We can identify *vmovups*, *vcomplpts* and *vpsubd* which are AVX commands. Since they are using the ymm instead of the xmm registers, we know these are AVX2 and not AVX commands.

**TODO:** Fix, Redo this part on daint The following test results were achieved from a Intel(R) Core(TM) i9-10885H CPU @ 2.40GHz processor. We perform the conditional reduction on  $2^{27}$  particles. The reduction takes 244420 microseconds. This means we have a throughput of  $2^{27}/10^{12}*10^6/24420=0.00549tflops$ . This of course does not lie anywhere near the theoretical maximum, which even for a single processor (np=1) is 2.4\*8\*2\*1/1000=0.0384tflops. This is a strong indication, that already with a single processor solutions, we are in the realm of bandwidth limited algorithms. This effect of course, would become even stronger when including parallelism.
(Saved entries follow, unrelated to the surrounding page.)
(* ===== verification/Production.v ===== *)
(** * The production runtime: [src/src/cluster/production/]

    [ProductionClusterRuntime] of a coordinator in layer-parallel mode: the periodic
    reconcile, promotion with its HELLO preflight, the single peer-loss recovery and
    the route-loss monitor, each written on the runtimes of [Runtime].  The theorems
    about the node they form are in [Node]. *)

From S2P Require Import Prelude Bytes Target Operation Tp Auth Control Hello.
From S2P Require Import Admission ClusterFsm Promotion Runtime.

(** ** Promotion policy *)

Module AutomaticPromotionVerdict.

(** src/src/cluster/production/policy.rs:213-227 (AutomaticPromotionVerdict) *)
Inductive AutomaticPromotionVerdict :=
| Allow
| AutoPromoteDisabled
| PeerAbsent
| EpochMismatch
| DeploymentMismatchLatch
| ForcedStandaloneLatch.

End AutomaticPromotionVerdict.
Notation AutomaticPromotionVerdict := AutomaticPromotionVerdict.AutomaticPromotionVerdict.

Global Instance AutomaticPromotionVerdict_eq_dec : EqDecision AutomaticPromotionVerdict.
Proof. solve_decision. Defined.

(** src/src/cluster/production/policy.rs:230-232 (AutomaticPromotionVerdict::allows_promotion) *)
Definition allows_promotion (v : AutomaticPromotionVerdict) : bool :=
  bool_decide (v = AutomaticPromotionVerdict.Allow).

(** src/src/cluster/production/policy.rs:260-285 (automatic_promotion_verdict) *)
Definition automatic_promotion_verdict (operator_policy : OperationPolicy)
    (auto_promote deployment_mismatch_latch peer_present : bool)
    (local_policy_epoch peer_policy_epoch : Z) : AutomaticPromotionVerdict :=
  if bool_decide (operator_policy = OperationPolicy.ForcedStandalone)
  then AutomaticPromotionVerdict.ForcedStandaloneLatch
  else if negb auto_promote then AutomaticPromotionVerdict.AutoPromoteDisabled
  else if deployment_mismatch_latch
  then AutomaticPromotionVerdict.DeploymentMismatchLatch
  else if negb peer_present then AutomaticPromotionVerdict.PeerAbsent
  else if negb (local_policy_epoch =? peer_policy_epoch)
  then AutomaticPromotionVerdict.EpochMismatch
  else AutomaticPromotionVerdict.Allow.

(** The policy fields of the runtime and of its configuration. *)
Record PolicyState := mkPolicyState {
  operator_policy : OperationPolicy;
  auto_promote : bool;
  policy_pending : bool;
  policy_epoch : Z;
}.

(** src/src/cluster/production.rs:1523-1539 (ProductionClusterRuntime::automatic_promotion_gate) *)
Definition automatic_promotion_gate (p : PolicyState) (latch peer_present : bool)
    (peer_policy_epoch : Z) : AutomaticPromotionVerdict :=
  if policy_pending p && bool_decide (operator_policy p = OperationPolicy.Automatic)
  then AutomaticPromotionVerdict.EpochMismatch
  else automatic_promotion_verdict (operator_policy p) (auto_promote p) latch
         peer_present (policy_epoch p) peer_policy_epoch.

(** Both callers of the gate pass this node's own epoch for the peer's, so that the
    comparison of the two never fails: a peer at another epoch, which the gate is there
    to refuse, is promoted. *)
Lemma promotion_gate_compares_own_epoch p peer_epoch :
  operator_policy p = OperationPolicy.Automatic → auto_promote p = true →
  policy_pending p = false → policy_epoch p ≠ peer_epoch →
  automatic_promotion_gate p false true peer_epoch = AutomaticPromotionVerdict.EpochMismatch ∧
  automatic_promotion_gate p false true (policy_epoch p) = AutomaticPromotionVerdict.Allow.
Proof.
  intros Ho Ha Hp He. unfold automatic_promotion_gate, automatic_promotion_verdict.
  rewrite Ho, Ha, Hp, Z.eqb_refl. apply Z.eqb_neq in He. by rewrite He.
Qed.

(** ** Errors *)

Module PromotionHelloError.

(** A preflight failure carries the control error it can be downcast to.
    src/src/cluster/production/pairing.rs:19-29 (PromotionHelloError) *)
Inductive PromotionHelloError :=
| Rendezvous (e : Ds4HelloError)
| Control (e : ControlError)
| Preflight (downcast : option ControlError)
| WorkerStartupTimeout.

End PromotionHelloError.
Notation PromotionHelloError := PromotionHelloError.PromotionHelloError.

(** [anyhow::Error] by where it comes from. *)
Inductive ProductionError :=
| Lifecycle (e : CoordinatorLifecycleError)
| ModeError (e : RuntimeError)
| Apply (e : TransitionError)
| HelloFailed (e : PromotionHelloError)
| Denied
| StandaloneRecoveryFailed
| ChildStopFailed
| ControlSendFailed
| RouteMonitorFailed.

(** src/src/cluster/production/pairing.rs:491-495 (is_control_deployment_mismatch) *)
Definition is_control_deployment_mismatch (downcast : option ControlError) : bool :=
  match downcast with Some ControlError.DeploymentMismatch => true | _ => false end.

(** src/src/cluster/production/pairing.rs:441-448 (ProductionClusterRuntime::is_deployment_mismatch) *)
Definition is_deployment_mismatch (e : PromotionHelloError) : bool :=
  match e with
  | PromotionHelloError.Control ControlError.DeploymentMismatch
  | PromotionHelloError.Rendezvous Ds4HelloError.DeploymentMismatch => true
  | PromotionHelloError.Preflight d => is_control_deployment_mismatch d
  | _ => false
  end.

(** src/src/cluster/production/pairing.rs:171-175 (ProductionClusterRuntime::promote_internal) *)
Definition retry_with_backoff (e : PromotionHelloError) : bool :=
  match e with
  | PromotionHelloError.Rendezvous Ds4HelloError.Timeout
  | PromotionHelloError.WorkerStartupTimeout => true
  | _ => false
  end.

(** ** Operations *)

Section Production.
Context `{env : Environment} (policy : PolicyState).

Notation production_method A := (method World ProductionError A).
Notation step_p := (apply Apply).

(** A node in a cluster has the distributed child of its role.
    src/src/cluster/production/recovery.rs:223-238 (ProductionClusterRuntime::stop_distributed_child) *)
Definition stop_distributed_child : production_method unit :=
  current ← get cluster;
  match role current with
  | LocalRole.Coordinator | LocalRole.Worker => perform (Stop Distributed) ChildStopFailed
  | LocalRole.Unknown => mret tt
  end.

(** The reset of the control phase between the event and the stop is an operation
    of [ControlRoles].
    src/src/cluster/production/recovery.rs:83-221 (ProductionClusterRuntime::recover_to_solo) *)
Definition recover_to_solo (recovery_event : ClusterEventKind)
    : production_method ClusterSnapshot :=
  w ← self;
  if planned_restart_active w then mret (cluster w)
  else
    let current := cluster w in
    if bool_decide (state current = ClusterState.SoloStandaloneReady) then
      if bool_decide (recovery_event = ClusterEventKind.DeploymentMismatch) then
        marked ← step_p (generation current) recovery_event;
        set_target (target marked) true;;
        gate_start_serving;;
        mret marked
      else mret current
    else if generation current <=? completed_generation w then mret current
    else
      block_transition;;
      starting ← (if bool_decide (state current = ClusterState.SoloStandaloneStarting)
                  then mret current
                  else step_p (generation current) recovery_event);
      stop_distributed_child;;
      perform (Start Standalone (generation starting)) StandaloneRecoveryFailed;;
      ready ← step_p (generation starting) ClusterEventKind.LocalStandaloneReady;
      set_target (target ready) true;;
      gate_start_serving;;
      modify (with_completed (generation ready));;
      mret ready.

(** src/src/cluster/production/recovery.rs:55-67 (ProductionClusterRuntime::recover_from_peer_loss) *)
Definition recover_from_peer_loss : production_method ClusterSnapshot :=
  w ← self;
  if planned_restart_active w then mret (cluster w)
  else recover_to_solo ClusterEventKind.PeerLost.

(** src/src/cluster/production/recovery.rs:38-50 (ProductionClusterRuntime::recover_from_forced_policy) *)
Definition recover_from_forced_policy : production_method ClusterSnapshot :=
  recover_to_solo ClusterEventKind.PeerLost.

(** src/src/cluster/production/recovery.rs:71-81 (ProductionClusterRuntime::recover_from_deployment_mismatch) *)
Definition recover_from_deployment_mismatch : production_method ClusterSnapshot :=
  modify (with_pairing_blocked true);;
  recover_to_solo ClusterEventKind.DeploymentMismatch.

(** src/src/cluster/production/reconcile.rs:129-143 (ProductionClusterRuntime::requires_solo_fallback) *)
Definition requires_solo_fallback (s : ClusterState) : bool :=
  match s with
  | ClusterState.Pairing | ClusterState.PairedStandaloneReady
  | ClusterState.AwaitingWorkerHello | ClusterState.Promoting
  | ClusterState.DistributedStarting | ClusterState.DistributedReady
  | ClusterState.Demoting | ClusterState.Backoff
  | ClusterState.SoloStandaloneStarting => true
  | _ => false
  end.

(** src/src/cluster/production/reconcile.rs:153-159 (suppress_automatic_pairing) *)
Definition suppress_automatic_pairing (s : ClusterState)
    (peer_present automatic_pairing_blocked : bool) : bool :=
  bool_decide (s = ClusterState.SoloStandaloneReady) && peer_present
  && automatic_pairing_blocked.

(** [Success] of the lease's [peer_present]. *)
Definition peer_is_present {E} : method World E bool :=
  o ← call PeerPresent; mret (bool_decide (o = Success)).

(** From the second reading of the lease; [w] is the state at the first.
    src/src/cluster/production/reconcile.rs:91-125 (ProductionClusterRuntime::reconcile_peer) *)
Definition reconcile_present (w : World) : production_method ClusterSnapshot :=
  peer_present ← peer_is_present;
  if suppress_automatic_pairing (state (cluster w)) peer_present
       (automatic_pairing_blocked w)
  then mret (cluster w)
  else if bool_decide (role (cluster w) = LocalRole.Coordinator)
          && negb (allows_promotion (automatic_promotion_gate policy
                    (automatic_pairing_blocked w) peer_present (policy_epoch policy)))
  then mret (cluster w)
  else map_error ModeError (reconcile_peer_with_presence peer_present).

(** src/src/cluster/production/reconcile.rs:61-126 (ProductionClusterRuntime::reconcile_peer) *)
Definition reconcile_peer : production_method ClusterSnapshot :=
  w ← self;
  if planned_restart_active w then mret (cluster w)
  else
    peer_present ← peer_is_present;
    if negb peer_present && requires_solo_fallback (state (cluster w))
    then recover_from_peer_loss
    else reconcile_present w.

(** src/src/cluster/production/reconcile.rs:35-59 (ProductionClusterRuntime::reconcile_periodic) *)
Definition reconcile_periodic (now_millis : Z) : production_method ClusterSnapshot :=
  current ← get cluster;
  if bool_decide (role current = LocalRole.Coordinator)
     && bool_decide (state current = ClusterState.Backoff)
  then
    peer_present ← peer_is_present;
    if negb peer_present then recover_from_peer_loss
    else map_error Lifecycle (reconcile_backoff now_millis)
  else reconcile_peer.

(** src/src/cluster/production/pairing.rs:389-439 (ProductionClusterRuntime::recover_preflight_promotion) *)
Definition recover_preflight_promotion : production_method unit :=
  call SendControl;;
  current ← get cluster;
  match state current with
  | ClusterState.AwaitingWorkerHello | ClusterState.Promoting
  | ClusterState.DistributedStarting =>
      r ← attempt (step_p (generation current) ClusterEventKind.PromotionFailed);
      match (r : result ClusterSnapshot ProductionError) with
      | Ok paired => set_target (target paired) true;; gate_start_serving
      | Err _ => mret tt
      end
  | _ => mret tt
  end.

(** The branch of a failed HELLO preflight.
    src/src/cluster/production/pairing.rs:167-204 (ProductionClusterRuntime::promote_internal) *)
Definition promotion_preflight_failed (error : PromotionHelloError) (now_millis : Z)
    : production_method unit :=
  (if is_deployment_mismatch error
   then attempt recover_from_deployment_mismatch;; mret tt
   else recover_preflight_promotion);;
  (if retry_with_backoff error
   then attempt (record_promotion_failure ClusterFailure.HelloTimeout now_millis);; mret tt
   else mret tt).

(** [hello] is the outcome of [prepare_and_accept_hello] and [prerequisites] the
    phase and lease of the control plane read after it.
    src/src/cluster/production/pairing.rs:130-255 (ProductionClusterRuntime::promote_internal) *)
Definition promote_internal (resume_admission : bool)
    (hello : result unit PromotionHelloError) (prerequisites : bool) (now_millis : Z)
    : production_method ClusterSnapshot :=
  w ← self;
  let current := cluster w in
  require (bool_decide (role current = LocalRole.Coordinator)) Denied;;
  require (bool_decide (state current = ClusterState.PairedStandaloneReady)) Denied;;
  require (allows_promotion (automatic_promotion_gate policy
             (automatic_pairing_blocked w) true (policy_epoch policy))) Denied;;
  step_p (generation current) ClusterEventKind.BeginPromotion;;
  match hello with
  | Err error => promotion_preflight_failed error now_millis;; fail (HelloFailed error)
  | Ok _ =>
      snapshot ← map_error Lifecycle
                   (promote_validated_with_admission prerequisites now_millis
                      resume_admission);
      perform SendControl ControlSendFailed;;
      mret snapshot
  end.

(** One pass of the loop: [None] is [continue].
    src/src/cluster/production/recovery.rs:253-320 (ProductionClusterRuntime::handle_route_loss) *)
Definition handle_route_loss_pass : production_method (option ClusterSnapshot) :=
  let monitor_failed :=
    w ← self;
    if planned_restart_active w
       || bool_decide (state (cluster w) = ClusterState.SoloStandaloneReady)
    then mret (Some (cluster w))
    else fail RouteMonitorFailed in
  w ← self;
  if planned_restart_active w then mret (Some (cluster w))
  else
    lost ← call WaitRouteLoss;
    if negb (bool_decide (lost = Success)) then monitor_failed
    else
      recovered ← call WaitReady;
      match recovered with
      | Success => mret None
      | Expired =>
          w ← self;
          if planned_restart_active w then mret (Some (cluster w))
          else
            peer_present ← peer_is_present;
            let distributed := match state (cluster w) with
                               | ClusterState.DistributedReady
                               | ClusterState.DistributedStarting => true
                               | _ => false
                               end in
            if negb peer_present || negb distributed
            then s ← recover_from_peer_loss; mret (Some s)
            else s ← map_error Lifecycle demote; mret (Some s)
      | _ => monitor_failed
      end.

(** The layer-parallel branch.
    src/src/cluster/production.rs:1090-1132 (ProductionClusterRuntime::operator_reconcile) *)
Definition production_operator_reconcile : production_method unit :=
  modify (with_pairing_blocked false);;
  map_error Lifecycle operator_reconcile;;
  mret tt.

End Production.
#### 5.4 Runtime Estimates

We construct runtime estimation for the CPU version and two different GPU implementations. In the first GPU implementation GPU Counting, we simply send an array

of particles to the GPU, where counting is then performed. In a more advanced variant *GPU Counting and Partitioning* we send the particles from the CPU to GPU only once and perform the partitioning on the GPU as well.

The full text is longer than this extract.